*** Dataset records Section Begins ***

(** * Token lifecycle manager of the Consinco SQL gateway

    A shallow embedding of [gerenciar_token.py] (class [GerenciadorToken])
    and of the Basic-Auth dependency and SQL route of [main.py] /
    [api_fastapi.py], followed by the properties the specification states
    about them.

    Conventions of the embedding
    - a naive [datetime] is the number of microseconds since
      0001-01-01T00:00:00, kept inside the range Python accepts (adding a
      [timedelta] raises [OverflowError] outside it); a [timedelta] is a
      number of microseconds; the texts made by [strftime], [isoformat]
      and [str] of a duration are left as the numbers they render;
    - a Python [str] is a [string]; characters with code 128 and above
      stand for the non-ASCII ones;
    - the instance attributes, the cookie file, the wall clock, the ERP
      endpoints and the standard output live in one record, [Mundo],
      threaded through a small state-and-exception monad; every
      [datetime.now()] consumes one reading of the clock, every [print] is
      recorded as a message;
    - the cookie jar of the session is a map from names to values (one
      domain, one path); opening and writing the cookie file do not fail;
    - [json.loads], [datetime.strptime] with the fixed format
      ['%Y-%m-%dT%H:%M:%SZ'] and [str()] of a decoded value are library
      code: they are the fields of the class [Biblioteca], and every
      theorem holds whatever they compute;
    - the sequential methods are given first; the same methods as threads
      of atomic actions, for the callers that run at once, come after,
      and a thread run alone is proved to be the sequential method. *)

From Stdlib Require Import ZArith String Ascii List Bool Lia.
From stdpp Require Import gmap strings.

#[local] Set Warnings "-register-all".
#[local] Open Scope Z_scope.

(** ** Dates and durations *)

Definition microssegundos_por_segundo : Z := 1000000.
Definition segundos (n : Z) : Z := n * microssegundos_por_segundo.
Definition minutos (n : Z) : Z := segundos (n * 60).
Definition horas (n : Z) : Z := minutos (n * 60).
Definition dias (n : Z) : Z := horas (n * 24).

(** [datetime.min] and [datetime.max]: years 1 to 9999. *)
Definition datetime_min : Z := 0.
Definition datetime_max : Z := dias 3652059 - 1.

(** ** Decoded JSON values *)

Inductive json :=
| JNull
| JBool (b : bool)
| JNum (n : Z)
| JStr (s : string)
| JArr (l : list json)
| JObj (m : gmap string json).

(** ** Exceptions, HTTP traffic, the cookie file, the output *)

Inductive excecao :=
| TypeError
| KeyError
| ValueError
| OverflowError
| FileNotFoundError
| ErroTransporte.

Inductive res (A : Type) :=
| Ok (a : A)
| Exc (e : excecao).
Arguments Ok {A} a.
Arguments Exc {A} e.

Record resposta := {
  status_code : Z;
  text : string;
  cookies_recebidos : list (string * string)
}.

(** What [requests] gives back: a response, or an exception raised by the
    transport (connection refused, TLS failure, ...). *)
Inductive resultado_http :=
| FalhaTransporte
| Respondeu (r : resposta).
Lemma filter_none {A} (P : A → Prop) `{∀ x, Decision (P x)} (l : list A) :
  (∀ x, x ∈ l → ¬ P x) → filter P l = [].
Proof.
  induction l as [|a l IH]; intros Hp; [done|].
  rewrite (filter_cons P).
  destruct (decide (P a)) as [Hy|_]; [by destruct (Hp a (list_elem_of_here a l))|].
  apply IH. intros x Hx. apply Hp. by right.
Qed.

Section DictMore.
Context {K V : Type} `{EqDecision K}.
Implicit Types (d : Dict.t K V) (k : K) (v : V).

Lemma set_item_absent d k v :
  k ∉ Dict.keys d → Dict.set_item d k v = d ++ [(k, v)].
Proof.
  unfold Dict.keys. induction d as [|[k' v'] d IH]; cbn; [done|].
  rewrite not_elem_of_cons. intros [Hne Hin].
  destruct (decide (k' = k)) as [->|_]; [done|]. by rewrite IH.
Qed.

Lemma keys_update d (d2 : Dict.t K V) :
  Dict.wf d2 →
  Dict.keys (Dict.update d d2)
  = Dict.keys d ++ filter (λ k, k ∉ Dict.keys d) (Dict.keys d2).
Proof.
  unfold Dict.update, Dict.wf. revert d.
  induction d2 as [|[k v] d2 IH]; intros d Hwf.
  - cbn. by rewrite app_nil_r.
  - unfold Dict.keys in Hwf. cbn in Hwf.
    apply NoDup_cons in Hwf as [Hk Hwf]. cbn [fold_left fst snd].
    rewrite IH by done.
    change (Dict.keys ((k, v) :: d2)) with (k :: Dict.keys d2).
    rewrite (filter_cons (λ k0, k0 ∉ Dict.keys d)).
    destruct (decide (k ∈ Dict.keys d)) as [Hin|Hin].
    + rewrite keys_set_item_present by done.
      by destruct (decide (k ∉ Dict.keys d)).
    + rewrite keys_set_item_absent by done.
      destruct (decide (k ∉ Dict.keys d)); [|done].
      rewrite <- app_assoc. cbn. do 2 f_equal.
      apply filter_ext_in. intros x Hx.
      rewrite not_elem_of_app, list_elem_of_singleton.
      split; [tauto|]. intros ?. split; [done|]. by intros ->.
Qed.

Lemma wf_update d (d2 : Dict.t K V) :
  Dict.wf d → Dict.wf d2 → Dict.wf (Dict.update d d2).
Proof.
  intros H1 H2. unfold Dict.wf. rewrite keys_update by done.
  apply NoDup_app. split; [done|]. split.
  - intros x Hx [Hnot _]%list_elem_of_filter. done.
  - by apply NoDup_filter.
Qed.

(** Two dictionaries with the same keys in the same order and the same
    values are the same. *)
Lemma dict_ext d (d' : Dict.t K V) :
  Dict.wf d → Dict.keys d = Dict.keys d' →
  (∀ k, Dict.get d k = Dict.get d' k) → d = d'.
Proof.
  unfold Dict.wf, Dict.keys. revert d'.
  induction d as [|[k v] d IH]; intros [|[k' v'] d'] Hwf Hkeys Hget;
    try done.
  cbn in Hkeys. injection Hkeys as -> Hkeys.
  cbn in Hwf. apply NoDup_cons in Hwf as [Hk Hwf].
  pose proof (Hget k') as Hk'. cbn in Hk'.
  destruct (decide (k' = k')); [|done]. injection Hk' as ->.
  f_equal. apply IH; [done|done|]. intros k0.
  specialize (Hget k0). cbn in Hget.
  destruct (decide (k' = k0)) as [->|Hne]; [|done].
  assert (Dict.get d k0 = None) as -> by (by apply get_None).
  symmetry. apply get_None. unfold Dict.keys. by rewrite <- Hkeys.
Qed.

(** Updating with what the update gave changes nothing. *)
Lemma update_absorb d (d2 : Dict.t K V) :
  Dict.wf d → Dict.wf d2 →
  Dict.update d (Dict.update d d2) = Dict.update d d2.
Proof.
  intros H1 H2.
  pose proof (wf_update d d2 H1 H2) as Hwf.
  apply dict_ext.
  - by apply wf_update.
  - rewrite (keys_update d (Dict.update d d2)) by done.
    rewrite (keys_update d d2) by done. f_equal.
    rewrite filter_app.
    rewrite (filter_none (λ k, k ∉ Dict.keys d) (Dict.keys d))
      by (by intros x Hx Hn).
    cbn. rewrite list_filter_filter. apply list_filter_iff. tauto.
  - intros k. rewrite !get_update by done.
    destruct (Dict.get d2 k); [done|]. by destruct (Dict.get d k).
Qed.

Lemma get_del_ne d k k' :
  k ≠ k' → Dict.get (Dict.del d k) k' = Dict.get d k'.
Proof.
  intros Hne. induction d as [|[k0 v0] d IH]; cbn; [done|].
  destruct (decide (k0 = k)) as [->|Hne0]; cbn.
  - by destruct (decide (k = k')).
  - by rewrite IH.
Qed.

Lemma del_filter d k :
  Dict.wf d → Dict.del d k = filter (λ kv, kv.1 ≠ k) d.
Proof.
  unfold Dict.wf, Dict.keys. induction d as [|[k0 v0] d IH]; intros Hwf;
    [done|].
  cbn in Hwf. apply NoDup_cons in Hwf as [Hk Hwf].
  rewrite (filter_cons (λ kv : K * V, kv.1 ≠ k)). cbn.
  destruct (decide (k0 = k)) as [->|Hne].
  - destruct (decide (k ≠ k)); [done|]. symmetry.
    apply filter_all. intros [k1 v1] Hin. cbn. intros ->.
    apply Hk. apply list_elem_of_fmap. by exists (k, v1).
  - destruct (decide (k0 ≠ k)); [|done]. by rewrite IH.
Qed.

Lemma filter_absent d k :
  Dict.get d k = None → filter (λ kv, kv.1 ≠ k) d = d.
Proof.
  intros Hnone%get_None. apply filter_all. intros [k1 v1] Hin. cbn.
  intros ->. apply Hnone. apply list_elem_of_fmap. by exists (k, v1).
Qed.

Lemma wf_filter (P : K * V → Prop) `{∀ x, Decision (P x)} d :
  Dict.wf d → Dict.wf (filter P d).
Proof.
  unfold Dict.wf, Dict.keys. induction d as [|[k v] d IH]; intros Hwf;
    [done|].
  cbn in Hwf. apply NoDup_cons in Hwf as [Hk Hwf].
  rewrite (filter_cons P). destruct (decide (P (k, v))); [|by apply IH].
  cbn. apply NoDup_cons. split; [|by apply IH].
  intros ([k1 v1] & Heq & [_ Hin]%list_elem_of_filter)%list_elem_of_fmap.
  cbn in Heq. subst k1. apply Hk. apply list_elem_of_fmap. by exists (k, v1).
Qed.
(* ===================================================================== *)
(** * The mute effect and the registration of elements                    *)
(* ===================================================================== *)

(** After the effect with dependency [unmutedVideoId] the same elements
    are registered, each is unmuted exactly when [unmutedVideoId] names
    it, so at most one is, and nothing else of an element has changed;
    running the effect again changes nothing. *)
Theorem muteEffect_leaves_one_unmuted (u : option Z) (refs : VideoRefs) :
  (forall k, is_Some (muteEffect u refs !! k) <-> is_Some (refs !! k))
  /\ (forall k e, refs !! k = Some e ->
        exists e', muteEffect u refs !! k = Some e'
                   /\ (muted e' = false <-> u = Some k)
                   /\ paused e' = paused e
                   /\ currentTime e' = currentTime e)
  /\ (forall k1 e1 k2 e2,
        muteEffect u refs !! k1 = Some e1 -> muteEffect u refs !! k2 = Some e2 ->
        muted e1 = false -> muted e2 = false -> k1 = k2)
  /\ muteEffect u (muteEffect u refs) = muteEffect u refs.
Proof.
  assert (Hflag : forall k, shouldMute u k = false <-> u = Some k).
  { intros k. unfold shouldMute. destruct u as [u|]; [|split; discriminate].
    rewrite negb_false_iff, Z.eqb_eq. split; [by intros ->|by intros [= ->]]. }
  split; [|split; [|split]].
  - intros k. by rewrite muteEffect_lookup, fmap_is_Some.
  - intros k e He. rewrite muteEffect_lookup, He. cbn. eexists.
    split; [reflexivity|]. cbn. split; [apply Hflag|by split].
  - intros k1 e1 k2 e2. rewrite !muteEffect_lookup.
    destruct (refs !! k1) as [a1|]; [|discriminate].
    destruct (refs !! k2) as [a2|]; [|discriminate].
    intros [= <-] [= <-]. cbn. rewrite !Hflag. congruence.
  - apply map_eq. intros k. rewrite !muteEffect_lookup.
    by destruct (refs !! k).
Qed.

*** Dataset records Section Ends ***

**Task brief**
Please return the lines above that run from the line containing "unfold Dict.wf, Dict.keys. induction d as [|[k v]" to the line containing "(forall k1 e1", inclusive, exactly and with no other lines.

**Task answer**
  unfold Dict.wf, Dict.keys. induction d as [|[k v] d IH]; intros Hwf;
    [done|].
  cbn in Hwf. apply NoDup_cons in Hwf as [Hk Hwf].
  rewrite (filter_cons P). destruct (decide (P (k, v))); [|by apply IH].
  cbn. apply NoDup_cons. split; [|by apply IH].
  intros ([k1 v1] & Heq & [_ Hin]%list_elem_of_filter)%list_elem_of_fmap.
  cbn in Heq. subst k1. apply Hk. apply list_elem_of_fmap. by exists (k, v1).
Qed.
(* ===================================================================== *)
(** * The mute effect and the registration of elements                    *)
(* ===================================================================== *)

(** After the effect with dependency [unmutedVideoId] the same elements
    are registered, each is unmuted exactly when [unmutedVideoId] names
    it, so at most one is, and nothing else of an element has changed;
    running the effect again changes nothing. *)
Theorem muteEffect_leaves_one_unmuted (u : option Z) (refs : VideoRefs) :
  (forall k, is_Some (muteEffect u refs !! k) <-> is_Some (refs !! k))
  /\ (forall k e, refs !! k = Some e ->
        exists e', muteEffect u refs !! k = Some e'
                   /\ (muted e' = false <-> u = Some k)
                   /\ paused e' = paused e
                   /\ currentTime e' = currentTime e)
  /\ (forall k1 e1 k2 e2,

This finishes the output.